If episode_length plots crash to zero, the agent is “suicidal” – the expected return from continuing (accumulating negative rewards) is worse than terminating and resetting. The immediate fix is to increase the termination penalty (make it more negative), but this requires per-task tuning and can be tricky to get right as the value landscape shifts during training. Value-bootstrapped terminations offer a more principled solution by making termination value-neutral, removing the need for per-task penalty tuning.

Don’t let the agent waste time. If the agent is in a bad or stuck state it can’t recover from (e.g., robot has fallen), terminate the episode. This massively speeds up learning. You can remove these terminations later with a curriculum.

Observations#

  • Start privileged: Begin training with privileged info (true velocities, contact forces, randomizations) for both actor and critic to find a performance upper bound.

  • History helps: Use observation history (stacking) to help the agent handle partial observability.

  • Final policy: The critic can remain privileged, but the actor must eventually use only real-world-available sensors (via distillation to a student policy).

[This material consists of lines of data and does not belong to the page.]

(* ===== verification/Config.v ===== *)
(** Consensus constants of [src/src/CryptoNoteConfig.h], under the names the
    source gives them. *)

From S2P Require Import Prelude.

Definition DIFFICULTY_TARGET : Z := 480.
Definition DIFFICULTY_TARGET_DRGL : Z := 81.
Definition CRYPTONOTE_PUBLIC_ADDRESS_BASE58_PREFIX : Z := 1753191.
Definition CRYPTONOTE_SUBADDRESS_BASE58_PREFIX : Z := CRYPTONOTE_PUBLIC_ADDRESS_BASE58_PREFIX.
Definition CRYPTONOTE_PUBLIC_ADDRESS_BASE58_PREFIX_TESTNET : Z := 1075740.
Definition CRYPTONOTE_SUBADDRESS_BASE58_PREFIX_TESTNET : Z :=
  CRYPTONOTE_PUBLIC_ADDRESS_BASE58_PREFIX_TESTNET.
Definition CRYPTONOTE_MINED_MONEY_UNLOCK_WINDOW : Z := 60.
Definition CRYPTONOTE_MINED_MONEY_UNLOCK_WINDOW_TESTNET : Z := 0.
Definition EMISSION_SPEED_FACTOR : Z := 18.
Definition EMISSION_SPEED_FACTOR_FANGO : Z := 19.
Definition EMISSION_SPEED_FACTOR_FUEGO : Z := 20.
Definition CRYPTONOTE_BLOCK_FUTURE_TIME_LIMIT : Z := 60 * 60 * 2.
Definition CRYPTONOTE_BLOCK_FUTURE_TIME_LIMIT_V1 : Z := DIFFICULTY_TARGET_DRGL * 6.
Definition CRYPTONOTE_BLOCK_FUTURE_TIME_LIMIT_V2 : Z := DIFFICULTY_TARGET * 2.
Definition BLOCKCHAIN_TIMESTAMP_CHECK_WINDOW : Z := 60.
Definition BLOCKCHAIN_TIMESTAMP_CHECK_WINDOW_V1 : Z := 11.

Definition MONEY_SUPPLY : Z := 80000088000008.
Definition COIN : Z := 10000000.
Definition MINIMUM_FEE_V1 : Z := 800000.
Definition MINIMUM_FEE_V2 : Z := 80000.
Definition MINIMUM_FEE_8KH : Z := 8000.
Definition MINIMUM_FEE : Z := MINIMUM_FEE_8KH.
Definition DEFAULT_DUST_THRESHOLD : Z := 1000.

Definition CRYPTONOTE_COIN_VERSION : Z := 1.
Definition CRYPTONOTE_DISPLAY_DECIMAL_POINT : Z := 7.
Definition CRYPTONOTE_REWARD_BLOCKS_WINDOW : Z := 100.
Definition CRYPTONOTE_BLOCK_GRANTED_FULL_REWARD_ZONE : Z := 430080.
Definition CRYPTONOTE_BLOCK_GRANTED_FULL_REWARD_ZONE_V2 : Z := 430080.
Definition CRYPTONOTE_BLOCK_GRANTED_FULL_REWARD_ZONE_V1 : Z := 20000.
Definition CRYPTONOTE_BLOCK_GRANTED_FULL_REWARD_ZONE_CURRENT : Z :=
  CRYPTONOTE_BLOCK_GRANTED_FULL_REWARD_ZONE.
Definition CRYPTONOTE_COINBASE_BLOB_RESERVED_SIZE : Z := 600.

Definition EXPECTED_NUMBER_OF_BLOCKS_PER_DAY : Z := 24 * 60 * 60 / DIFFICULTY_TARGET.
Definition DIFFICULTY_CUT : Z := 60.
Definition DIFFICULTY_LAG : Z := 15.
Definition DIFFICULTY_WINDOW : Z := 1067.
Definition DIFFICULTY_WINDOW_V2 : Z := 18.
Definition DIFFICULTY_WINDOW_V3 : Z := 60.
Definition DIFFICULTY_WINDOW_V4 : Z := 45.

Definition MIN_TX_MIXIN_SIZE_V2 : Z := 2.
Definition MIN_TX_MIXIN_SIZE_V10 : Z := 8.
Definition MIN_TX_MIXIN_SIZE : Z := MIN_TX_MIXIN_SIZE_V10.
Definition MAX_TX_MIXIN_SIZE : Z := 18.

Definition AMOUNT_TIER_0 : Z := 8000000.
Definition AMOUNT_TIER_1 : Z := 80000000.
Definition AMOUNT_TIER_2 : Z := 800000000.
Definition AMOUNT_TIER_3 : Z := 8000000000.
Definition TEST_AMOUNT_TIER_0 : Z := 800000.
Definition TEST_AMOUNT_TIER_1 : Z := 8000000.
Definition TEST_AMOUNT_TIER_2 : Z := 80000000.
Definition TEST_AMOUNT_TIER_3 : Z := 800000000.
Definition ELDERKING_DEPOSITS_PER_TIER : Z := 5.
Definition ELDERKING_TOTAL_DEPOSITS : Z := ELDERKING_DEPOSITS_PER_TIER * 4.
Definition ELDERKING_CEREMONY_AMOUNT : Z :=
  ELDERKING_DEPOSITS_PER_TIER * (AMOUNT_TIER_0 + AMOUNT_TIER_1 + AMOUNT_TIER_2 + AMOUNT_TIER_3).
Definition ELDERFIER_STAKING_REVIEW_WINDOW : Z := 1000.
Definition TESTIFIER_DEPOSITS_PER_TIER : Z := 5.
Definition TESTIFIER_TOTAL_DEPOSITS : Z := TESTIFIER_DEPOSITS_PER_TIER * 4.
Definition TESTIFIER_CEREMONY_AMOUNT : Z :=
  TESTIFIER_DEPOSITS_PER_TIER * (TEST_AMOUNT_TIER_0 + TEST_AMOUNT_TIER_1 + TEST_AMOUNT_TIER_2 + TEST_AMOUNT_TIER_3).
Definition EPOCH_DURATION_BLOCKS : Z := 900.
Definition TESTNET_EPOCH_DURATION_BLOCKS : Z := 10.
Definition FEE_POOL_RATE_PRECISION : Z := 1000000.
Definition SWAP_FEE_EFIER_SHARE_PCT : Z := 10.
Definition SWAP_FEE_TREASURY_SHARE_PCT : Z := 10.
Definition DEPOSIT_MIN_AMOUNT : Z := AMOUNT_TIER_0.
Definition BURN_DEPOSIT_MIN_AMOUNT : Z := AMOUNT_TIER_0.
Definition COLD_MIN_TERM : Z := 16000.
Definition COLD_MAX_TERM : Z := 65000.
Definition TESTNET_COLD_MIN_TERM : Z := 8.
Definition TESTNET_COLD_MAX_TERM : Z := 42.
Definition CD_TRANSFER_MIN_REMAINING_TERM : Z := 1.
Definition DEPOSIT_TERM_FOREVER : Z := u32 (-1).

Definition MULTIPLIER_FACTOR : Z := 100.
Definition END_MULTIPLIER_BLOCK : Z := 50.

Definition MAX_BLOCK_SIZE_INITIAL : Z := 800000.
Definition MAX_BLOCK_SIZE_GROWTH_SPEED_NUMERATOR : Z := 100 * 1024.
Definition MAX_BLOCK_SIZE_GROWTH_SPEED_DENOMINATOR : Z :=
  365 * 24 * 60 * 60 / DIFFICULTY_TARGET.

Definition CRYPTONOTE_MAX_BLOCK_NUMBER : Z := 500000000.
Definition CRYPTONOTE_LOCKED_TX_ALLOWED_DELTA_BLOCKS : Z := 1.
Definition CRYPTONOTE_LOCKED_TX_ALLOWED_DELTA_SECONDS : Z :=
  DIFFICULTY_TARGET_DRGL * CRYPTONOTE_LOCKED_TX_ALLOWED_DELTA_BLOCKS.
Definition CRYPTONOTE_LOCKED_TX_ALLOWED_DELTA_SECONDS_V2 : Z :=
  DIFFICULTY_TARGET * CRYPTONOTE_LOCKED_TX_ALLOWED_DELTA_BLOCKS.
Definition CRYPTONOTE_MAX_TX_SIZE_LIMIT : Z :=
  CRYPTONOTE_BLOCK_GRANTED_FULL_REWARD_ZONE_CURRENT - CRYPTONOTE_COINBASE_BLOB_RESERVED_SIZE.
Definition CRYPTONOTE_MEMPOOL_TX_LIVETIME : Z := 60 * 60 * 12.
Definition CRYPTONOTE_MEMPOOL_TX_FROM_ALT_BLOCK_LIVETIME : Z := 60 * 60 * 12.
Definition CRYPTONOTE_NUMBER_OF_PERIODS_TO_FORGET_TX_DELETED_FROM_POOL : Z := 7.
Definition FUSION_TX_MAX_SIZE : Z := CRYPTONOTE_BLOCK_GRANTED_FULL_REWARD_ZONE * 30 / 100.
Definition FUSION_TX_MIN_INPUT_COUNT : Z := 12.
Definition FUSION_TX_MIN_IN_OUT_COUNT_RATIO : Z := 4.

Definition UPGRADE_HEIGHT_V2 : Z := 147958.
Definition UPGRADE_HEIGHT_V3 : Z := 154321.
Definition UPGRADE_HEIGHT_V4 : Z := 300000.
Definition UPGRADE_HEIGHT_V5 : Z := 324819.
Definition UPGRADE_HEIGHT_V6 : Z := 345678.
Definition UPGRADE_HEIGHT_V7 : Z := 657000.
Definition UPGRADE_HEIGHT_V8 : Z := 800000.
Definition UPGRADE_HEIGHT_V9 : Z := 826420.
Definition UPGRADE_HEIGHT_V10 : Z := 999999.
Definition UPGRADE_VOTING_THRESHOLD : Z := 90.
Definition UPGRADE_VOTING_WINDOW : Z := EXPECTED_NUMBER_OF_BLOCKS_PER_DAY.
Definition UPGRADE_WINDOW : Z := EXPECTED_NUMBER_OF_BLOCKS_PER_DAY.

Definition TRANSACTION_VERSION_1 : Z := 1.
Definition TRANSACTION_VERSION_2 : Z := 2.
Definition BLOCK_MAJOR_VERSION_1 : Z := 1.
Definition BLOCK_MAJOR_VERSION_2 : Z := 2.
Definition BLOCK_MAJOR_VERSION_3 : Z := 3.
Definition BLOCK_MAJOR_VERSION_4 : Z := 4.
Definition BLOCK_MAJOR_VERSION_5 : Z := 5.
Definition BLOCK_MAJOR_VERSION_6 : Z := 6.
Definition BLOCK_MAJOR_VERSION_7 : Z := 7.
Definition BLOCK_MAJOR_VERSION_8 : Z := 8.
Definition BLOCK_MAJOR_VERSION_9 : Z := 9.
Definition BLOCK_MAJOR_VERSION_10 : Z := 10.
Definition BLOCK_MAJOR_VERSION_11 : Z := 11.
Definition BLOCK_MINOR_VERSION_0 : Z := 0.
Definition BLOCK_MINOR_VERSION_1 : Z := 1.
Definition POISSON_CHECK_TRIGGER : Z := 10.
Definition POISSON_CHECK_DEPTH : Z := 60.
(* ===== verification/Types.v ===== *)
(** The transaction and block data of [src/include/CryptoNote.h] and
    [src/include/CryptoTypes.h].  Fixed-size byte arrays (hashes, keys,
    signatures) are byte lists; every struct keeps its field names. *)

From S2P Require Import Prelude.

Record MembershipProof := mkMembershipProof {
  mp_e : list bytes;
  mp_s : list bytes
}.

Record BaseInput := mkBaseInput { bi_blockIndex : Z }.

Record KeyInput := mkKeyInput {
  ki_amount : Z;
  ki_outputIndexes : list Z;
  ki_keyImage : bytes
}.

Record MultisignatureInput := mkMultisignatureInput {
  mi_amount : Z;
  mi_signatureCount : Z;
  mi_outputIndex : Z;
  mi_term : Z
}.

Record TransactionInputCommitmentSpend := mkCommitmentSpend {
  cs_amount : Z;
  cs_outputIndexes : list Z;
  cs_keyImage : bytes;
  cs_claimedInterest : Z
}.

Record TransactionInputCommitmentTransfer := mkCommitmentTransfer {
  ct_amount : Z;
  ct_outputIndexes : list Z;
  ct_keyImage : bytes;
  ct_newTerm : Z
}.

Record TransactionInputUnified := mkInputUnified {
  iu_outputIndexes : list Z;
  iu_keyImage : bytes;
  iu_pseudoCommitment : bytes;
  iu_sigC0 : bytes
}.

(** The [boost::variant] of inputs. *)
Inductive TransactionInput :=
| InBase (i : BaseInput)
| InKey (i : KeyInput)
| InMultisignature (i : MultisignatureInput)
| InCommitmentSpend (i : TransactionInputCommitmentSpend)
| InCommitmentTransfer (i : TransactionInputCommitmentTransfer)
| InUnified (i : TransactionInputUnified).

Record KeyOutput := mkKeyOutput { ko_key : bytes }.

Record MultisignatureOutput := mkMultisignatureOutput {
  mo_keys : list bytes;
  mo_requiredSignatureCount : Z;
  mo_term : Z
}.

Record TransactionOutputCommitment := mkOutputCommitment {
  oc_commitKey : bytes;
  oc_term : Z;
  oc_amountCommitment : bytes;
  oc_amountProof : MembershipProof
}.

Record TransactionOutputUnified := mkOutputUnified {
  ou_key : bytes;
  ou_term : Z;
  ou_commitment : bytes;
  ou_proof : MembershipProof
}.

(** The [boost::variant] of output targets. *)
Inductive TransactionOutputTarget :=
| OutKey (o : KeyOutput)
| OutMultisignature (o : MultisignatureOutput)
| OutCommitment (o : TransactionOutputCommitment)
| OutUnified (o : TransactionOutputUnified).

Record TransactionOutput := mkTransactionOutput {
  out_amount : Z;
  out_target : TransactionOutputTarget
}.

(** [TransactionPrefix] and [Transaction]; the signatures are one list per
    input. *)
Record Transaction := mkTransaction {
  tx_version : Z;
  tx_unlockTime : Z;
  tx_inputs : list TransactionInput;
  tx_outputs : list TransactionOutput;
  tx_extra : bytes;
  tx_signatures : list (list bytes)
}.

Record ParentBlock := mkParentBlock {
  pb_majorVersion : Z;
  pb_minorVersion : Z;
  pb_previousBlockHash : Hash;
  pb_transactionCount : Z;
  pb_baseTransactionBranch : list Hash;
  pb_baseTransaction : Transaction;
  pb_blockchainBranch : list Hash
}.

(** [BlockHeader] and [Block]. *)
Record Block := mkBlock {
  b_majorVersion : Z;
  b_minorVersion : Z;
  b_nonce : Z;
  b_timestamp : Z;
  b_previousBlockHash : Hash;
  b_parentBlock : ParentBlock;
  b_baseTransaction : Transaction;
  b_transactionHashes : list Hash
}.

Record AccountPublicAddress := mkAddress {
  spendPublicKey : bytes;
  viewPublicKey : bytes
}.

(** ** Decidable equality *)

#[export] Instance BaseInput_eq_dec : EqDecision BaseInput.
Proof. solve_decision. Defined.
#[export] Instance KeyInput_eq_dec : EqDecision KeyInput.
Proof. solve_decision. Defined.
#[export] Instance MultisignatureInput_eq_dec : EqDecision MultisignatureInput.
Proof. solve_decision. Defined.
#[export] Instance CommitmentSpend_eq_dec : EqDecision TransactionInputCommitmentSpend.
Proof. solve_decision. Defined.
#[export] Instance CommitmentTransfer_eq_dec : EqDecision TransactionInputCommitmentTransfer.
Proof. solve_decision. Defined.
#[export] Instance InputUnified_eq_dec : EqDecision TransactionInputUnified.
Proof. solve_decision. Defined.
#[export] Instance TransactionInput_eq_dec : EqDecision TransactionInput.
Proof. solve_decision. Defined.
#[export] Instance KeyOutput_eq_dec : EqDecision KeyOutput.
Proof. solve_decision. Defined.
#[export] Instance MultisignatureOutput_eq_dec : EqDecision MultisignatureOutput.
Proof. solve_decision. Defined.
#[export] Instance MembershipProof_eq_dec : EqDecision MembershipProof.
Proof. solve_decision. Defined.
#[export] Instance OutputCommitment_eq_dec : EqDecision TransactionOutputCommitment.
Proof. solve_decision. Defined.
#[export] Instance OutputUnified_eq_dec : EqDecision TransactionOutputUnified.
Proof. solve_decision. Defined.
#[export] Instance TransactionOutputTarget_eq_dec : EqDecision TransactionOutputTarget.
Proof. solve_decision. Defined.
#[export] Instance TransactionOutput_eq_dec : EqDecision TransactionOutput.
Proof. solve_decision. Defined.
#[export] Instance Transaction_eq_dec : EqDecision Transaction.
Proof. solve_decision. Defined.
#[export] Instance ParentBlock_eq_dec : EqDecision ParentBlock.
Proof. solve_decision. Defined.
#[export] Instance Block_eq_dec : EqDecision Block.
Proof. solve_decision. Defined.
#[export] Instance AccountPublicAddress_eq_dec : EqDecision AccountPublicAddress.
Proof. solve_decision. Defined.

(** Sum of output amounts, without wrap-around: the reference value of the
    64-bit loops. *)
Definition outs_total (outs : list TransactionOutput) : Z :=
  foldr (fun o acc => out_amount o + acc) 0 outs.

(** Every field of a [TransactionInput] is in the range of its C++ type. *)
Definition input_wf (i : TransactionInput) : Prop :=
  match i with
  | InBase b => is_u32 (bi_blockIndex b)
  | InKey k => is_u64 (ki_amount k) /\ Forall is_u32 (ki_outputIndexes k)
  | InMultisignature m =>
      is_u64 (mi_amount m) /\ is_u8 (mi_signatureCount m) /\ is_u32 (mi_outputIndex m)
      /\ is_u32 (mi_term m)
  | InCommitmentSpend s =>
      is_u64 (cs_amount s) /\ Forall is_u32 (cs_outputIndexes s) /\ is_u64 (cs_claimedInterest s)
  | InCommitmentTransfer t =>
      is_u64 (ct_amount t) /\ Forall is_u32 (ct_outputIndexes t) /\ is_u32 (ct_newTerm t)
  | InUnified u => Forall is_u32 (iu_outputIndexes u)
  end.

Definition output_wf (o : TransactionOutput) : Prop :=
  is_u64 (out_amount o) /\
  match out_target o with
  | OutKey _ => True
  | OutMultisignature m => is_u8 (mo_requiredSignatureCount m) /\ is_u32 (mo_term m)
  | OutCommitment c => is_u32 (oc_term c)
  | OutUnified u => is_u32 (ou_term u)
  end.

Record tx_wf (tx : Transaction) : Prop := {
  tx_wf_version : is_u8 (tx_version tx);
  tx_wf_unlock : is_u64 (tx_unlockTime tx);
  tx_wf_inputs : Forall input_wf (tx_inputs tx);
  tx_wf_outputs : Forall output_wf (tx_outputs tx)
}.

  • Clamp and scale: Some observations can get very large (raycasting can return infinite values). Others have high magnitude and should be scaled down (fixed value or empirical normalization).

Symmetry#

Only use symmetry augmentation if the skill should be symmetric (e.g., walking, general object tracking).

Training & Monitoring#

Key Plots to Watch#

  1. Metrics vs. Reward: If reward rises but task metrics stagnate, the agent is reward hacking – your reward function is wrong

  2. Value loss: Should converge below ~1.0. If too high, scale down all reward weights. This can make a bigger difference than one would think

  3. Policy noise std: Should decrease over training. If it doesn’t, tune the entropy coefficient

  4. Curriculum distribution: Verify the agent reaches the hardest curriculum stage

  5. Videos: Always record periodic training videos – plots alone can be misleading

Entropy Coefficient#

The entropy coefficient (ent_coef) controls exploration vs. exploitation:

  • Too high: The policy maximizes its own noise and never learns to exploit

  • Too low: Premature convergence to a bad local minimum

  • Recommended: Start at 0.005-0.01, decay to 0.0 over training (e.g., entropy_annealing_decay_rate=0.9995)

Policy Noise Explosion#

If policy noise keeps growing instead of converging, the entropy bonus gradient may be dominating the task gradient. The entropy bonus always provides a clear, unambiguous gradient direction: increase noise. Even though the entropy coefficient is small, this gradient is consistent. In contrast, if the task reward signal is noisy or contradictory across the batch, advantage gradients from different data points pull in different directions and largely cancel out. The result: the small but consistent entropy gradient wins, and the policy gets noisier and noisier.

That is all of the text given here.